### Action item
Retype, exactly as they appear below, the lines between the line holding "Definition commandLegacyBound (err" and the line holding "(** ** Decoding *)", both ends included.

### Data for this exercise
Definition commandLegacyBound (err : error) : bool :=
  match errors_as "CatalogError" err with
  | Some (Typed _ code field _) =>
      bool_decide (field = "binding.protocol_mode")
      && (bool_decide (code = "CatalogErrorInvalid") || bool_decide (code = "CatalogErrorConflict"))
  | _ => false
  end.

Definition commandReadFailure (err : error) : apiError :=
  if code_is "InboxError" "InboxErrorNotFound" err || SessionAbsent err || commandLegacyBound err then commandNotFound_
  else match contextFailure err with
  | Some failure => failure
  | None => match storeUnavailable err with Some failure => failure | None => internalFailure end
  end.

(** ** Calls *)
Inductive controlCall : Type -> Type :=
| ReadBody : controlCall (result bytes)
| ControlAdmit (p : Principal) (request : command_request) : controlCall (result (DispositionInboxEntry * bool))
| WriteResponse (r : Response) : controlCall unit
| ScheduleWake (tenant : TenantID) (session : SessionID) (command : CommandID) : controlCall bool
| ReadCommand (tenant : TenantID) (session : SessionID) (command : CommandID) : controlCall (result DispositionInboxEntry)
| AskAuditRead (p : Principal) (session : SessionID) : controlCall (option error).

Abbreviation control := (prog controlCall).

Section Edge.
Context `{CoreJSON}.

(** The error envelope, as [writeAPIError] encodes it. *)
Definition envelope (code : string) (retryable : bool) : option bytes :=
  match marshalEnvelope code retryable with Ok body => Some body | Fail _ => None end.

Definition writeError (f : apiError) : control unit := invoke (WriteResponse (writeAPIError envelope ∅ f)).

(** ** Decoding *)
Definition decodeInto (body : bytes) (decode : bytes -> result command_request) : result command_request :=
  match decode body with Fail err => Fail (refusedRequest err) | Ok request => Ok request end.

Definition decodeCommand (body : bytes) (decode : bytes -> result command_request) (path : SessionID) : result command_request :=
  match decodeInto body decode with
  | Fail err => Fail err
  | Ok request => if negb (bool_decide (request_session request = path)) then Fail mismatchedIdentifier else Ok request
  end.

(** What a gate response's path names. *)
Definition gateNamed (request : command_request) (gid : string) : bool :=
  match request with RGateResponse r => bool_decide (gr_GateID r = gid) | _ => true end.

--

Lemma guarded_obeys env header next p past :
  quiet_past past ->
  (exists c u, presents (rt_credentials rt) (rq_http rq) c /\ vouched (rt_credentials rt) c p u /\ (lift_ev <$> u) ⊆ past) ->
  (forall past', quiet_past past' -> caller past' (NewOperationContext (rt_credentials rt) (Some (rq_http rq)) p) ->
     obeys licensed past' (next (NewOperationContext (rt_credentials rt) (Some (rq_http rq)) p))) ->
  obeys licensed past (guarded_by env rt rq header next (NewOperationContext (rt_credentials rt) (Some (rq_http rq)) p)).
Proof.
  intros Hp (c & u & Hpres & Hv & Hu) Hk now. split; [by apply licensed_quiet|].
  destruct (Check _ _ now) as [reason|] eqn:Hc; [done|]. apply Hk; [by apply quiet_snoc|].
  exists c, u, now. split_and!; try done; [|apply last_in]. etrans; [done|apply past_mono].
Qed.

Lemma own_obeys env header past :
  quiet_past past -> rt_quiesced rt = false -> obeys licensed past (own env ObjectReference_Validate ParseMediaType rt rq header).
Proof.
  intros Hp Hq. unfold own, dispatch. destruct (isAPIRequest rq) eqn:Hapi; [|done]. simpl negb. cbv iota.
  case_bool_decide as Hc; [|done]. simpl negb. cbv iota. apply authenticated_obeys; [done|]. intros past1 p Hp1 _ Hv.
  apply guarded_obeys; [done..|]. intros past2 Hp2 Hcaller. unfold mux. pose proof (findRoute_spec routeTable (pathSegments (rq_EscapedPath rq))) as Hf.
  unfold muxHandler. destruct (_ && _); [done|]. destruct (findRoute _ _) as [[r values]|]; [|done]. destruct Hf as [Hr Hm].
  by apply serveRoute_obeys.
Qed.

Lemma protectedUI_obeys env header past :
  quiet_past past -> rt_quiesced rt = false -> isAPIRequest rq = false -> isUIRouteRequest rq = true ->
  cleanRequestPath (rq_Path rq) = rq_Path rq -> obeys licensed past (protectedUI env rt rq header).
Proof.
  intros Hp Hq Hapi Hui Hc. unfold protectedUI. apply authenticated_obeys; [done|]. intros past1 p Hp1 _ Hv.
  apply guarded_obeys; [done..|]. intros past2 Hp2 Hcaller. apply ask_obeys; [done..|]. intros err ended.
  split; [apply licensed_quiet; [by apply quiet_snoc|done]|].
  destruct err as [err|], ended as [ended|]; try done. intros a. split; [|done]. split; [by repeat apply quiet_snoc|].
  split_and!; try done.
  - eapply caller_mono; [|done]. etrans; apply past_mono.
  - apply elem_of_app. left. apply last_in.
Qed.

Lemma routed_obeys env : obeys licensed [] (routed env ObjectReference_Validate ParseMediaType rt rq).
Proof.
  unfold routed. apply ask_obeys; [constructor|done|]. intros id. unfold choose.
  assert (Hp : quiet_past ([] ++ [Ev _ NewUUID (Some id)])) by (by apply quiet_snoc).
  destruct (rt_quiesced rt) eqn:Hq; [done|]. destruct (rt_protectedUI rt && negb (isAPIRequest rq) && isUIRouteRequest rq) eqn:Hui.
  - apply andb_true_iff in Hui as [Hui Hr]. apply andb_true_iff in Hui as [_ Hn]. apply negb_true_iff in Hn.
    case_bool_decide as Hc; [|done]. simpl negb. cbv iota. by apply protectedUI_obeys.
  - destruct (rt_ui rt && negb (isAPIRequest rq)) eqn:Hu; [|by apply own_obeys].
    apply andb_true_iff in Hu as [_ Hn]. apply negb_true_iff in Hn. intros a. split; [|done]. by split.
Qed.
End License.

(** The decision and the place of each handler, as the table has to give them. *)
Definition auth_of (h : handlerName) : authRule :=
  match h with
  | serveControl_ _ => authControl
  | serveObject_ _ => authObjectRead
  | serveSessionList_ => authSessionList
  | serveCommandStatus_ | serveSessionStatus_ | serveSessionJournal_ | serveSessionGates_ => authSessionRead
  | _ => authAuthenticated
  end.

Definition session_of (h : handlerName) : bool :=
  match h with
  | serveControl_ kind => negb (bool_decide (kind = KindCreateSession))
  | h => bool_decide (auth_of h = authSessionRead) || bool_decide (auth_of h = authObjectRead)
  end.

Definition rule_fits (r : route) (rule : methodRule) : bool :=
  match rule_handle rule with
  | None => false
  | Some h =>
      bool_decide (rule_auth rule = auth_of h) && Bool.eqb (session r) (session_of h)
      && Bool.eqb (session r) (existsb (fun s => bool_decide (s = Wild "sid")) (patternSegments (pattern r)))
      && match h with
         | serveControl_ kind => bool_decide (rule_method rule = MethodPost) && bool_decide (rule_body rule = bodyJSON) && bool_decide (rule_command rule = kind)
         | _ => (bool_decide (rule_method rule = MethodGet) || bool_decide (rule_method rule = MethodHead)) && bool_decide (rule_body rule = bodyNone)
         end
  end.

### Result of this task
Definition commandLegacyBound (err : error) : bool :=
  match errors_as "CatalogError" err with
  | Some (Typed _ code field _) =>
      bool_decide (field = "binding.protocol_mode")
      && (bool_decide (code = "CatalogErrorInvalid") || bool_decide (code = "CatalogErrorConflict"))
  | _ => false
  end.

Definition commandReadFailure (err : error) : apiError :=
  if code_is "InboxError" "InboxErrorNotFound" err || SessionAbsent err || commandLegacyBound err then commandNotFound_
  else match contextFailure err with
  | Some failure => failure
  | None => match storeUnavailable err with Some failure => failure | None => internalFailure end
  end.

(** ** Calls *)
Inductive controlCall : Type -> Type :=
| ReadBody : controlCall (result bytes)
| ControlAdmit (p : Principal) (request : command_request) : controlCall (result (DispositionInboxEntry * bool))
| WriteResponse (r : Response) : controlCall unit
| ScheduleWake (tenant : TenantID) (session : SessionID) (command : CommandID) : controlCall bool
| ReadCommand (tenant : TenantID) (session : SessionID) (command : CommandID) : controlCall (result DispositionInboxEntry)
| AskAuditRead (p : Principal) (session : SessionID) : controlCall (option error).

Abbreviation control := (prog controlCall).

Section Edge.
Context `{CoreJSON}.

(** The error envelope, as [writeAPIError] encodes it. *)
Definition envelope (code : string) (retryable : bool) : option bytes :=
  match marshalEnvelope code retryable with Ok body => Some body | Fail _ => None end.

Definition writeError (f : apiError) : control unit := invoke (WriteResponse (writeAPIError envelope ∅ f)).

(** ** Decoding *)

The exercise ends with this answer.